The study in the papers claims a discovery in which T cells can be reprogrammed into pluripotent stem cells through stressed induced by dipping them into acid. This phenomenon, STAP (Stimulus-triggered acquisition of pluripotency), could significantly advance regenerative medicine. The claim of discovery came into question when science bloggers pointed out the similarity between the images in the said study and those of two mouse placentas from separate experiments, alleging the scientists had manipulated an image. Soon concerns from other scientists not being able to replicate the study and talk of plagiarism took the limelight.

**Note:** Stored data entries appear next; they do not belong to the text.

(* ===== verification/Retry.v ===== *)
(** * Retried writes of the run store

    [_is_retryable_persistence_error] and [_call_store_with_retry] of
    [deerflow/runtime/runs/manager.py]: which exceptions are worth another
    attempt -- a search through the chained exceptions, which may be cyclic --
    and the bounded loop with its growing delays. *)
From stdpp Require Import fin_sets fin_maps fin_map_dom.
From S2P Require Import Prelude Json Errors Float64 Text.
Import Errors Float64.

Module Retry.

Definition _RETRYABLE_SQLITE_MESSAGES : list string :=
  ["database is locked"; "database table is locked"; "database is busy"].

(** [SQLITE_BUSY] and [SQLITE_LOCKED] *)
Definition _RETRYABLE_SQLITE_ERROR_CODES : list Z := [5; 6].

(** An exception object: its text, whether it is an operational or database
    error of sqlite3 and with which code, and the exceptions it points to by
    [orig], [__cause__] and [__context__]. *)
Record Raised := {
  text : string;
  is_sqlite : bool;
  sqlite_errorcode : option Z;
  orig : option nat;
  cause : option nat;
  context : option nat
}.

(** Exception objects by identity. *)
Abbreviation Heap := (gmap nat Raised).

Definition transient (e : Raised) : bool :=
  let message := Text.lowered (text e) in
  existsb (fun fragment => Text.contains fragment message) _RETRYABLE_SQLITE_MESSAGES
  || (is_sqlite e && match sqlite_errorcode e with
                     | Some c => bool_decide (c ∈ _RETRYABLE_SQLITE_ERROR_CODES) | None => false
                     end).

(** The chained exceptions, the last pushed first. *)
Definition chained (e : Raised) : list nat := omap id [context e; cause e; orig e].

(** The loop over the stack [pending], its top first. *)
Fixpoint search (fuel : nat) (h : Heap) (pending : list nat) (seen : gset nat) : option bool :=
  match fuel with
  | O => None
  | S fuel =>
      match pending with
      | [] => Some false
      | current :: pending =>
          if decide (current ∈ seen) then search fuel h pending seen
          else match h !! current with
               | None => search fuel h pending ({[current]} ∪ seen)
               | Some e => if transient e then Some true
                           else search fuel h (chained e ++ pending) ({[current]} ∪ seen)
               end
      end
  end.

(** Every exception is expanded once, and pushes at most three. *)
Definition search_fuel (h : Heap) : nat := (4 * size h + 4)%nat.

Definition _is_retryable_persistence_error (h : Heap) (exc : nat) : option bool :=
  search (search_fuel h) h [exc] ∅.

(** ** The search is reachability *)
Section search.
Context (h : Heap).

Definition link (i j : nat) : Prop := exists e, h !! i = Some e /\ j ∈ chained e.

Definition bad (i : nat) : Prop := exists e, h !! i = Some e /\ transient e = true.

Lemma length_chained e : (length (chained e) <= 3)%nat.
Proof. unfold chained. destruct (context e), (cause e), (orig e); simpl; lia. Qed.

Definition unseen (seen : gset nat) : nat := size (dom h ∖ seen).

Lemma unseen_step seen i e :
h !! i = Some e -> i ∉ seen -> (S (unseen ({[i]} ∪ seen)) <= unseen seen)%nat.
Proof.
intros E N. unfold unseen.
assert (i ∈ dom h ∖ seen) as Hi by (apply elem_of_difference; split; [by eapply elem_of_dom_2|done]).
apply subset_size. set_solver.
Qed.

Lemma unseen_mono seen i : (unseen ({[i]} ∪ seen) <= unseen seen)%nat.
Proof. unfold unseen. apply subseteq_size. set_solver. Qed.

(** [start] and everything expanded so far lead only to what is seen or
pending, and nothing seen is transient. *)
Lemma search_spec start fuel : forall pending seen,
(4 * unseen seen + length pending < fuel)%nat ->
start ∈ seen \/ start ∈ pending ->
(forall i, i ∈ pending -> rtc link start i) ->
(forall i j, i ∈ seen -> link i j -> j ∈ seen \/ j ∈ pending) ->
(forall i, i ∈ seen -> ~ bad i) ->
exists b, search fuel h pending seen = Some b /\ (b = true <-> exists i, rtc link start i /\ bad i).
Proof.
induction fuel as [|fuel IH]; intros pending seen F St R C B; [lia|]. simpl.
destruct pending as [|i pending].
{ exists false. split; [done|]. split; [done|]. intros (k&Rk&Bk). exfalso.
assert (forall j, rtc link start j -> j ∈ seen) as Hs.
{ intros j Rj. apply rtc_ind_r with (P := fun j => j ∈ seen) in Rj; [done| |].
  - destruct St as [|St]; [done|by apply not_elem_of_nil in St].
  - intros x y _ L Hx. destruct (C x y Hx L) as [|Hy]; [done|by apply not_elem_of_nil in Hy]. }
by apply (B k (Hs k Rk)). }
simpl in F. destruct (decide (i ∈ seen)) as [Hi|Hi].
{ apply IH; [lia|set_solver|set_solver| |done]. intros x y Hx L.
destruct (C x y Hx L) as [|[->|]%elem_of_cons]; auto. }
destruct (h !! i) as [e|] eqn:E.
- destruct (transient e) eqn:T.
{ exists true. split; [done|]. split; [intros _|done]. exists i. split; [apply R; left|by exists e]. }
pose proof (unseen_step seen i e E Hi). pose proof (length_chained e).
apply IH; [rewrite length_app; lia|set_solver| | |].
+ intros j [Hj|Hj]%elem_of_app; [|by apply R; right].
  eapply rtc_r; [apply R; left|by exists e].
+ intros x y [->%elem_of_singleton|Hx]%elem_of_union L.
  * destruct L as (e'&E'&Hy). rewrite E in E'. injection E' as <-. right. apply elem_of_app. by left.
  * destruct (C x y Hx L) as [|[->|]%elem_of_cons]; set_solver.
+ intros x [->%elem_of_singleton|Hx]%elem_of_union; [|by apply B].
  intros (e'&E'&T'). congruence.
- pose proof (unseen_mono seen i). apply IH; [lia|set_solver|set_solver| |].
+ intros x y [->%elem_of_singleton|Hx]%elem_of_union L; [destruct L as (?&?&_); congruence|].
  destruct (C x y Hx L) as [|[->|]%elem_of_cons]; set_solver.
+ intros x [->%elem_of_singleton|Hx]%elem_of_union; [intros (?&?&_); congruence|by apply B].
Qed.
End search.

(** An error of the store is retried exactly when it or an exception
    reachable from it -- through wrappers, causes and contexts, however they
    are linked, cycles included -- is a lock contention; the search always
    ends. *)
Theorem retryable_iff_reachable h exc :
  exists b, _is_retryable_persistence_error h exc = Some b /\
    (b = true <-> exists i, rtc (link h) exc i /\ bad h i).
Proof.
  unfold _is_retryable_persistence_error, search_fuel. apply search_spec.
  - unfold unseen. pose proof (subseteq_size (dom h ∖ (∅ : gset nat)) (dom h) ltac:(set_solver)) as S1.
    rewrite size_dom in S1. simpl. lia.
  - right. left.
  - intros i [->|Hi%not_elem_of_nil]%elem_of_cons; [apply rtc_refl|done].
  - intros i j Hi. by apply not_elem_of_empty in Hi.
  - intros i Hi. by apply not_elem_of_empty in Hi.
Qed.

(** A cycle of wrappers around a busy database. *)
Example retryable_cycle :
  let e t c o := {| text := t; is_sqlite := false; sqlite_errorcode := None; orig := o; cause := c; context := None |} in
  _is_retryable_persistence_error
    {[ 0%nat := e "flush failed" (Some 1%nat) None; 1%nat := e "wrapper" (Some 0%nat) (Some 2%nat);
       2%nat := e "Database is LOCKED" None None ]} 0 = Some true.
Proof. vm_compute. reflexivity. Qed.

(** ** The loop *)

Record PersistenceRetryPolicy := {
  max_attempts : Z;
  initial_delay : float;
  max_delay : float;
  backoff_factor : float
}.

Definition default_policy : PersistenceRetryPolicy :=
  {| max_attempts := 5; initial_delay := rnd 5 100; max_delay := of_int 1; backoff_factor := of_int 2 |}.

Definition fmin (x y : float) : float := if fle y x && negb (feq x y) then y else x.

(** The delay after [delay]. *)
Definition next_delay (p : PersistenceRetryPolicy) (delay : float) : float :=
  fmin (max_delay p) (if feq delay fzero then initial_delay p else fmul delay (backoff_factor p)).

(** One attempt of the operation: its value, or an exception and whether it is
    worth another attempt. *)
Definition attempt_outcome (A : Type) : Type := A + (exn * bool).

Record retried (A : Type) := {
  rt_result : Errors.result A;
  rt_attempts : Z;
  rt_delays : list float
}.
#[global] Arguments rt_result {A} r.
#[global] Arguments rt_attempts {A} r.
#[global] Arguments rt_delays {A} r.

(** [operation n] is the outcome of the n-th attempt. *)
Fixpoint call_loop {A} (fuel : nat) (p : PersistenceRetryPolicy) (operation : Z -> attempt_outcome A)
    (attempt : Z) (delay : float) : option (retried A) :=
  match fuel with
  | O => None
  | S fuel =>
      match operation attempt with
      | inl a => Some {| rt_result := Ok a; rt_attempts := attempt; rt_delays := [] |}
      | inr (e, retryable) =>
          if (max_attempts p <=? attempt) || negb retryable
          then Some {| rt_result := Raise e; rt_attempts := attempt; rt_delays := [] |}
          else
            option_map (fun r => {| rt_result := rt_result r; rt_attempts := rt_attempts r;
                                    rt_delays := delay :: rt_delays r |})
              (call_loop fuel p operation (attempt + 1) (next_delay p delay))
      end
  end.

Definition _call_store_with_retry {A} (p : PersistenceRetryPolicy) (operation : Z -> attempt_outcome A)
  : option (retried A) :=
  call_loop (Z.to_nat (Z.max 1 (max_attempts p))) p operation 1 (initial_delay p).

Lemma call_loop_spec {A} p (operation : Z -> attempt_outcome A) fuel : forall n delay,
  (0 < fuel)%nat -> max_attempts p < n + Z.of_nat fuel ->
  exists r, call_loop fuel p operation n delay = Some r /\ n <= rt_attempts r < n + Z.of_nat fuel /\
    Z.of_nat (length (rt_delays r)) = rt_attempts r - n /\
    (forall i, n <= i < rt_attempts r -> i < max_attempts p /\ exists e, operation i = inr (e, true)) /\
    match operation (rt_attempts r) with
    | inl a => rt_result r = Ok a
    | inr (e, retryable) => rt_result r = Raise e /\ (retryable = true -> max_attempts p <= rt_attempts r)
    end.
Proof.
  induction fuel as [|fuel IH]; intros n delay F L; [lia|]. simpl.
  destruct (operation n) as [a|[e retryable]] eqn:E.
  { eexists. split; [reflexivity|]. simpl. rewrite E. split_and!; [lia|lia|lia|intros; lia|done]. }
  destruct (Z.leb_spec (max_attempts p) n) as [M|M]; simpl.
  { eexists. split; [reflexivity|]. simpl. rewrite E. split_and!; [lia|lia|lia|intros; lia|done|done]. }
  destruct retryable; simpl.
  - destruct (IH (n + 1) (next_delay p delay)) as (r&->&B&D&P&R); [lia|lia|].
    eexists. split; [reflexivity|]. simpl. split_and!; [lia|lia|lia| |done].
    intros i Hi. destruct (decide (i = n)) as [->|]; [split; [done|by exists e]|apply P; lia].
  - eexists. split; [reflexivity|]. simpl. rewrite E. split_and!; [lia|lia|lia|intros; lia|done|done].
Qed.

(** A store operation is attempted at least once and at most
    [max_attempts] times, always ends, and each attempt but the last failed
    with a transient error; the caller gets the last attempt's value or its
    exception, which is transient only when the attempts are used up. *)
Theorem store_call_bounded {A} p (operation : Z -> attempt_outcome A) :
  exists r, _call_store_with_retry p operation = Some r /\
    1 <= rt_attempts r <= Z.max 1 (max_attempts p) /\
    Z.of_nat (length (rt_delays r)) = rt_attempts r - 1 /\
    (forall i, 1 <= i < rt_attempts r -> exists e, operation i = inr (e, true)) /\
    match operation (rt_attempts r) with
    | inl a => rt_result r = Ok a
    | inr (e, retryable) => rt_result r = Raise e /\ (retryable = true -> max_attempts p <= rt_attempts r)
    end.
Proof.
  unfold _call_store_with_retry.
  destruct (call_loop_spec p operation (Z.to_nat (Z.max 1 (max_attempts p))) 1 (initial_delay p))
    as (r&E&B&D&P&R); [lia|lia|].
  exists r. split_and!; [done|lia|lia|lia| |done]. intros i Hi. by apply P.
Qed.

(** The default delays: 50, 100, 200 and 400 milliseconds. *)
Example default_delays :
  match _call_store_with_retry default_policy (fun _ => inr (Exn RuntimeError "locked", true) : attempt_outcome unit) with
  | Some r => forallb id (zip_with feq (rt_delays r) [rnd 5 100; rnd 1 10; rnd 2 10; rnd 4 10]) && (rt_attempts r =? 5)
  | None => false
  end = true.
Proof. vm_compute. reflexivity. Qed.
End Retry.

The scientists of the study claim the duplicate images were by error and Dr. Vacanti, a senior author in one of the papers continues to stand by the study with confidence. In fact, he’s a guest speaker on STAP cells at Harvard on April 1st. Interestingly, another of its authors, Dr. Teruhiko Wakayama, claims he has lost faith in the papers because now there are too many uncertainties about the study. He has reproduced the basic result himself before but has been unable to do it again since then. His dejection may have to do more with pressures relating to issues other than the science behind the study. Dr. Haruko Obokata, who headed the study and is the leader of the prestigious Riken Centre Developmental Biology in Kobe, Japan, has admitted to processing images for an attractive appearance and stated she was unaware of the unethical aspects. In response to other labs’ lack of success in replicating, on March 5th, the original scientists released a tip sheet to aid researchers while assuring replication is inevitable but delicate, as it requires a technical and nuanced process. Both Riken and Nature have launched an investigation.
In the meantime, the community is rife with questions about the recent string of non-reproducible cases and bad science. In this milieu, increasingly more people are accusing researchers of academic fraud through social media. While these networks facilitate a vital phase of research publication—that of post-publication review—it is important to understand that widespread distrust is not the way forward.